He’d tried everything he could think of to wake himself out of this new reality. He’d tried splashing cold water in his face. He’d fooled with the device, which he’d found inside the house. He’d tried through sheer mental concentration to imagine himself back into the engineering lab with T’Pol. He’d tried meditation. He’d even tried reaching out through the bond, not that he’d ever had any control over that. But it was as if the bond no longer existed at all; this T’Pol was utterly blank to him that way, and the old T’Pol might as well have disappeared from the universe for all he could feel of her. Which was kind of a relief, really.
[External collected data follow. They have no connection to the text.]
(** * The CycloneDX schema validator of [complete_cyclonedx_validation.py]

    A shallow embedding of the validator
    [validate_complete_cyclonedx_schema(data, version)] and of the helper
    validators it calls, followed by the properties of the validation
    engine that the design document states about it.

    The Python code works on the tree produced by [json.load]: dictionaries,
    lists, strings, integers, booleans and [None].  The code is dynamically
    typed and most of its operations ([in], subscripting, [.get],
    iteration, [re.match], string methods) raise an exception when they meet
    a value of the wrong type, so every operation is modelled with the
    outcome it has on every kind of value.

    The validators come twice.  First as functions of the document tree,
    which is what their diagnostics depend on; most properties are stated
    on these.  Then, in the module [Store], as programs over a store of
    objects, where a list or a dictionary is an address and [append] and
    [add] change an object in place; the property that validation leaves
    the document as it is needs this form.

    Scope of the model:
    - numbers are integers (a float literal has no counterpart here);
    - a character is an [ascii], i.e. a code point below 256;
    - [print] calls are dropped: they only write to the terminal;
    - the interpreter's recursion limit is not modelled;
    - a diagnostic is a constructor of [issue], one per message template of
      the source, carrying the values the f-string interpolates. *)

From Stdlib Require Import ZArith Ascii String List Bool Lia.
From stdpp Require Import base strings gmap list pretty.
Lemma closed_at_insert cells t c v :
  t < length cells →
  closed_at (<[t := c]> cells) v ↔
  (v = t ∧ c_closed c = true) ∨ (v ≠ t ∧ closed_at cells v).
Proof.
  intros Ht. unfold closed_at. destruct (decide (v = t)) as [->|Hne].
  - rewrite list_lookup_insert_eq by done. split.
    + intros (c' & [= <-] & Hc). by left.
    + intros [[_ Hc]|[? _]]; [|done]. by exists c.
  - rewrite list_lookup_insert_ne by done. split; [by right|].
    by intros [[? _]|[_ ?]].
Qed.

Lemma pred_of_insert cells t c v :
  t < length cells →
  pred_of (<[t := c]> cells) v = if decide (v = t) then c_pred c else pred_of cells v.
Proof.
  intros Ht. unfold pred_of. case_decide as Hd.
  - subst v. by rewrite list_lookup_insert_eq.
  - by rewrite list_lookup_insert_ne.
Qed.

Lemma relaxed_same u es cells :
  (∀ e, e ∈ es → source e = u → target e < length cells →
        closed_at cells (target e) ∨ reached_at cells (target e)) →
  relaxed_from u es cells cells.
Proof. intros H. split; try done. intros v. by left. Qed.

Lemma relax_step u du cells e :
  relaxed_from u [e] cells (relax u du cells e).
Proof.
  unfold relax. case_decide as Hs.
  2: { apply relaxed_same. by intros e' ->%list_elem_of_singleton. }
  destruct (cells !! target e) as [c|] eqn:Hl.
  2: { apply relaxed_same. intros e' ->%list_elem_of_singleton _ Hlt.
       apply lookup_ge_None in Hl. lia. }
  pose proof (lookup_lt_Some _ _ _ Hl) as Hlt.
  destruct (c_closed c) eqn:Hc.
  { apply relaxed_same. intros e' ->%list_elem_of_singleton _ _. left. by exists c. }
  destruct (match c_dist c with Some d => bool_decide (du + edge_weight e < d)%Qc
                              | None => true end) eqn:Himp.
  2: { apply relaxed_same. intros e' ->%list_elem_of_singleton _ _. right.
       destruct (c_dist c) as [d|] eqn:Hd; [|done]. by exists c, d. }
  split.
  - by rewrite length_insert.
  - intros v. rewrite closed_at_insert by done. simpl.
    split; [intros [[_ ?]|[_ ?]]; done|].
    intros Hv. right. split; [|done]. intros ->.
    destruct Hv as (c' & Hl' & Hc'). congruence.
  - intros v Hv. apply reached_at_insert; [done|]. simpl.
    destruct (decide (v = target e)); [left|right]; done.
  - intros v. rewrite pred_of_insert, reached_at_insert by done. simpl.
    case_decide as Hv.
    + right. subst v. split; [done|]. split; [by left|]. split.
      * intros (c' & Hl' & Hc'). congruence.
      * exists e. split; [apply list_elem_of_here|done].
    + left. split; [done|]. by intros [[? _]|[_ ?]].
  - intros e' ->%list_elem_of_singleton _ _. right.
    apply reached_at_insert; [done|]. left. done.
Qed.

Lemma relaxed_trans u es1 es2 cells0 cells1 cells2 :
  relaxed_from u es1 cells0 cells1 → relaxed_from u es2 cells1 cells2 →
  relaxed_from u (es1 ++ es2) cells0 cells2.
Proof.
  intros [L1 C1 M1 P1 D1] [L2 C2 M2 P2 D2]. split.
  - congruence.
  - intros v. by rewrite C2.
  - intros v Hv. by apply M2, M1.
  - intros v. destruct (P2 v) as [[Hp2 Hr2]|(Hp2 & Hr2 & Hc2 & e & He & Hse & Hte)].
    + destruct (P1 v) as [[Hp1 Hr1]|(Hp1 & Hr1 & Hc1 & e & He & Hse & Hte)].
      * left. split; [congruence|auto].
      * right. split; [congruence|]. split; [by apply M2|]. split; [done|].
        exists e. split; [|done]. apply elem_of_app. by left.
    + right. split; [done|]. split; [done|]. split; [by rewrite <- C1|].
      exists e. split; [|done]. apply elem_of_app. by right.
  - intros e [He|He]%elem_of_app Hs Ht.
    + destruct (D1 e He Hs Ht); [by left|]. right. by apply M2.
    + rewrite <- L1 in Ht. destruct (D2 e He Hs Ht) as [Hc|?]; [|by right].
      left. by apply C1.
Qed.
Each morning he woke in a tiny upstairs gable bedroom with a beautiful and willing Vulcan woman next to him, and each day he worked their little homestead. They had fields of sugar cane and strawberries to tend as their money crops, as well as their own vegetables and livestock. At night before he fell asleep, when Trip often thought a little harder about things, he might wonder why they did so well farming when neither had started out knowing anything about it. He was still handy, even without modern tools, so he sometimes traded mechanical work for other goods and services in town, where the people were kind and seemed utterly lacking in curiosity or suspicion.
In fact, Sugar Creek appeared to be immune to all the crises of its time, from killing frosts to epidemics, from racial violence to the war clouds that were presumably gathering in Europe. Europe might as well not exist, for in Sugar Creek there were no books or newspapers, no radio, not even silent movies. Hell, it didn’t even have mosquitoes. That was another thing Trip brooded about at night sometimes. That and the way his wife always, after only a token effort at debate, agreed with him.
“You know, I’m bored,” Trip confessed one evening over dinner. “Aren’t you bored? You’re hardly using all your skills and talents here.”
“Is that a commentary on my cooking?”
“Of course not, darlin’. Your cooking is wonderful.”
A skeptical eyebrow went up. “Vulcans are never bored.”
“Well, humans are. I can’t believe I’m saying this, but I would kill for a good novel. Or even a newspaper. Or some music. I don’t understand why they don’t exist here. There’s just nothing to take your mind off strawberries and sugar cane.”
“I could take your mind off them.”
He smirked. “I know that.” Though the truth was they had settled into a bit of a routine even in bed. Not that it was anything he found dull or unpleasant: she always seemed to know exactly what he would like, and to thoroughly enjoy anything he did for her. At any rate, that was how it seemed. Sex without any mental contact was pretty much the same educated guesswork it had ever been with any human woman, but he wasn’t complaining. At least he got to have it pretty regularly.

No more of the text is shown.